(** [getLineDefs]. *)
Definition getLineDefs (lump : option Lump.t) (zStyle : bool)
    : result (list LineDef.t) :=
  match lump with
  | None => Ok []
  | Some lump =>
      let lineDefSize := if zStyle then 16 else 14 in
      Ok (lineDefLoop zStyle (Z.to_nat (len (Lump.data lump) / lineDefSize))
            lump [])
  end.

Fixpoint sideDefLoop (n : nat) (lump : Lump.t) (sidedefs : list SideDef.t)
    : list SideDef.t :=
  match n with
  | O => sidedefs
  | S n' =>
      let '(b, lump) := lumpRead 2 lump in
      let xOffset := fromBytesSigned b in
      let '(b, lump) := lumpRead 2 lump in
      let yOffset := fromBytesSigned b in
      let '(upper_, lump) := readName lump in
      let '(lower, lump) := readName lump in
      let '(middle, lump) := readName lump in
      let '(b, lump) := lumpRead 2 lump in
      let sector := fromBytes b in
      sideDefLoop n' lump
        (sidedefs ++ [SideDef.Make xOffset yOffset upper_ lower middle sector])
  end.

(** [getSideDefs]. *)
Definition getSideDefs (lump : option Lump.t) : result (list SideDef.t) :=
  match lump with
  | None => Ok []
  | Some lump =>
      Ok (sideDefLoop (Z.to_nat (len (Lump.data lump) / 30)) lump [])
  end.

Fixpoint sectorLoop (n : nat) (lump : Lump.t) (sectors : list Sector.t)
    : list Sector.t :=
  match n with
  | O => sectors
  | S n' =>
      let '(b, lump) := lumpRead 2 lump in
      let floorHeight := fromBytesSigned b in
      let '(b, lump) := lumpRead 2 lump in
      let ceilingHeight := fromBytesSigned b in
      let '(floorTexture, lump) := readName lump in
      let '(ceilingTexture, lump) := readName lump in
      let '(b, lump) := lumpRead 2 lump in
      let light := fromBytesSigned b in
      let light := Z.min light 255 in
      let light := Z.max light 0 in
      let '(_, lump) := lumpRead 4 lump in
      sectorLoop n' lump
        (sectors ++ [Sector.Make floorHeight ceilingHeight floorTexture
                       ceilingTexture light [] true])
  end.

(** [getSectors]. *)
Definition getSectors (lump : option Lump.t) : result (list Sector.t) :=
  match lump with
  | None => Ok []
  | Some lump =>
      Ok (sectorLoop (Z.to_nat (len (Lump.data lump) / 26)) lump [])
  end.

Fixpoint thingLoop (zStyle : bool) (n : nat) (lump : Lump.t)
    (things : list Thing.t) : list Thing.t :=
  match n with
  | O => things
  | S n' =>
      let lump := if zStyle then (lumpRead 2 lump).2 else lump in
      let '(b, lump) := lumpRead 2 lump in
      let x := fromBytesSigned b in
      let '(b, lump) := lumpRead 2 lump in
      let y := - fromBytesSigned b in
      let lump := if zStyle then (lumpRead 2 lump).2 else lump in
      let '(b, lump) := lumpRead 2 lump in
      let angle := fromBytesSigned b in
      let '(b, lump) := lumpRead 2 lump in
      let typeID := fromBytesSigned b in
      let '(b, lump) := lumpRead 2 lump in
      let options := fromBytesSigned b in
      let lump := if zStyle then (lumpRead 6 lump).2 else lump in
      thingLoop zStyle n' lump
        (things ++ [Thing.Make x y angle typeID options EmptyString false])
  end.

(** [getThings]. *)
Definition getThings (lump : option Lump.t) (zStyle : bool)
    : result (list Thing.t) :=
  match lump with
  | None => Ok []
  | Some lump =>
      let thingSize := if zStyle then 20 else 10 in
      Ok (thingLoop zStyle (Z.to_nat (len (Lump.data lump) / thingSize))
            lump [])
  end.
End loaders.

(** ** Wall synthesis ([genWalls]) *)

(** The values of [Wall.position]. *)
Inductive wallPosition : Type := Proper | Mid | Top | Bottom.

#[global] Instance wallPosition_eq_dec : EqDecision wallPosition.
Proof. solve_decision. Defined.

(** Class [Wall]. *)
Module Wall.
Record t : Type := Make {
  sx : Z; sy : Z; ex : Z; ey : Z;
  floor : Z; ceiling : Z;
  texture : string; xOffset : Z; yOffset : Z;
  fromTop : bool; position : wallPosition;
  light : Z; isBack : bool }.
End Wall.

(** ["-\x00\x00\x00\x00\x00\x00\x00"]. *)
Definition noTexture : string := String "-" (nuls 7).

(** [s in t] on Python strings. *)
Definition str_in (s t : string) : bool :=
  match String.index 0 s t with Some _ => true | None => false end.

(** The part "Middle part (wall proper)" of one turn of the loop: the
    walls it appends, in order. *)
Definition middleWalls (sidedefs : list SideDef.t) (sectors : list Sector.t)
    (linedef : LineDef.t) (start end_ : Vertex.t) (isBack : bool)
    : result (list Wall.t) :=
  let frontSideDef := LineDef.front linedef in
  let backSideDef := LineDef.back linedef in
  if decide (frontSideDef < len sidedefs) then
    fsd ← py_index sidedefs frontSideDef;
    if decide (SideDef.middle fsd ≠ noTexture) then
      let sector := SideDef.sector fsd in
      fs ← py_index sectors sector;
      let floor := Sector.floorHeight fs in
      let ceiling := Sector.ceilingHeight fs in
      let light := Sector.light fs in
      if decide (backSideDef < len sidedefs ∧ backSideDef ≠ 65535) then
        bsd ← py_index sidedefs backSideDef;
        let backsector := SideDef.sector bsd in
        bs ← py_index sectors backsector;
        let backfloor := Sector.floorHeight bs in
        let backceiling := Sector.ceilingHeight bs in
        let floor := Z.max floor backfloor in
        let ceiling := Z.min ceiling backceiling in
        Ok [Wall.Make (Vertex.x start) (Vertex.y start)
              (Vertex.x end_) (Vertex.y end_) floor ceiling
              (SideDef.middle fsd) (SideDef.xOffset fsd) (SideDef.yOffset fsd)
              false Mid light isBack;
            Wall.Make (Vertex.x end_) (Vertex.y end_)
              (Vertex.x start) (Vertex.y start) floor ceiling
              (SideDef.middle bsd) (SideDef.xOffset bsd) (SideDef.yOffset bsd)
              false Mid (Sector.light bs) isBack]
      else
        Ok [Wall.Make (Vertex.x start) (Vertex.y start)
              (Vertex.x end_) (Vertex.y end_) floor ceiling
              (SideDef.middle fsd) (SideDef.xOffset fsd) (SideDef.yOffset fsd)
              true Proper light isBack]
    else Ok []
  else Ok [].

(** The part "Generate bottom and top sidedefs".  [isBack] is the one
    variable of the loop body that the bottom wall hands on to the top
    wall. *)
Definition stepWalls (sidedefs : list SideDef.t) (sectors : list Sector.t)
    (linedef : LineDef.t) (start end_ : Vertex.t) (isBack : bool)
    : result (list Wall.t) :=
  let frontSideDef := LineDef.front linedef in
  let backSideDef := LineDef.back linedef in
  if decide (frontSideDef < len sidedefs ∧ backSideDef < len sidedefs
             ∧ backSideDef ≠ 65535) then
    fsd ← py_index sidedefs frontSideDef;
    bsd ← py_index sidedefs backSideDef;
    let frontSector := SideDef.sector fsd in
    let backSector := SideDef.sector bsd in
    fs ← py_index sectors frontSector;
    bs ← py_index sectors backSector;
    let frontFloor := Sector.floorHeight fs in
    let frontCeiling := Sector.ceilingHeight fs in
    let backFloor := Sector.floorHeight bs in
    let backCeiling := Sector.ceilingHeight bs in
    let isSky := str_in "F_SKY1" (Sector.ceilingTexture bs)
                 && str_in "F_SKY1" (Sector.ceilingTexture fs) in
    (* Bottom part *)
    bottomPart ←
      (if decide (frontFloor ≠ backFloor) then
         let fromTop := if decide (LineDef.bottomUnpegged linedef ≠ 0)
                        then false else true in
         let top := Z.max frontFloor backFloor in
         let bottom := Z.min frontFloor backFloor in
         let sideDef := if decide (bottom = frontFloor) then fsd else bsd in
         let isBack := if decide (bottom = frontFloor) then isBack else true in
         s ← py_index sectors (SideDef.sector sideDef);
         Ok ([Wall.Make (Vertex.x start) (Vertex.y start)
                (Vertex.x end_) (Vertex.y end_) bottom top
                (SideDef.lower sideDef) (SideDef.xOffset sideDef)
                (SideDef.yOffset sideDef) fromTop Bottom (Sector.light s)
                isBack], isBack)
       else Ok ([], isBack));
    let isBack := bottomPart.2 in
    (* Top part *)
    topPart ←
      (if decide (frontCeiling ≠ backCeiling) then
         if negb isSky then
           let fromTop := if decide (LineDef.topUnpegged linedef = 1)
                          then true else false in
           let top := Z.max frontCeiling backCeiling in
           let bottom := Z.min frontCeiling backCeiling in
           let sideDef := if decide (top = frontCeiling) then fsd else bsd in
           let isBack := if decide (top = frontCeiling) then isBack else true in
           s ← py_index sectors (SideDef.sector sideDef);
           Ok [Wall.Make (Vertex.x start) (Vertex.y start)
                 (Vertex.x end_) (Vertex.y end_) bottom top
                 (SideDef.upper sideDef) (SideDef.xOffset sideDef)
                 (SideDef.yOffset sideDef) fromTop Top (Sector.light s)
                 isBack]
         else Ok []
       else Ok []);
    Ok (bottomPart.1 ++ topPart)
  else Ok [].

Assigned task
Since only part of the listing is wanted, copy exactly the lines from the one holding "fs ← py_index sectors sector;" to the one holding "(SideDef.middle bsd) (SideDef.xOffset", both included.

Answer for the task
      fs ← py_index sectors sector;
      let floor := Sector.floorHeight fs in
      let ceiling := Sector.ceilingHeight fs in
      let light := Sector.light fs in
      if decide (backSideDef < len sidedefs ∧ backSideDef ≠ 65535) then
        bsd ← py_index sidedefs backSideDef;
        let backsector := SideDef.sector bsd in
        bs ← py_index sectors backsector;
        let backfloor := Sector.floorHeight bs in
        let backceiling := Sector.ceilingHeight bs in
        let floor := Z.max floor backfloor in
        let ceiling := Z.min ceiling backceiling in
        Ok [Wall.Make (Vertex.x start) (Vertex.y start)
              (Vertex.x end_) (Vertex.y end_) floor ceiling
              (SideDef.middle fsd) (SideDef.xOffset fsd) (SideDef.yOffset fsd)
              false Mid light isBack;
            Wall.Make (Vertex.x end_) (Vertex.y end_)
              (Vertex.x start) (Vertex.y start) floor ceiling
              (SideDef.middle bsd) (SideDef.xOffset bsd) (SideDef.yOffset bsd)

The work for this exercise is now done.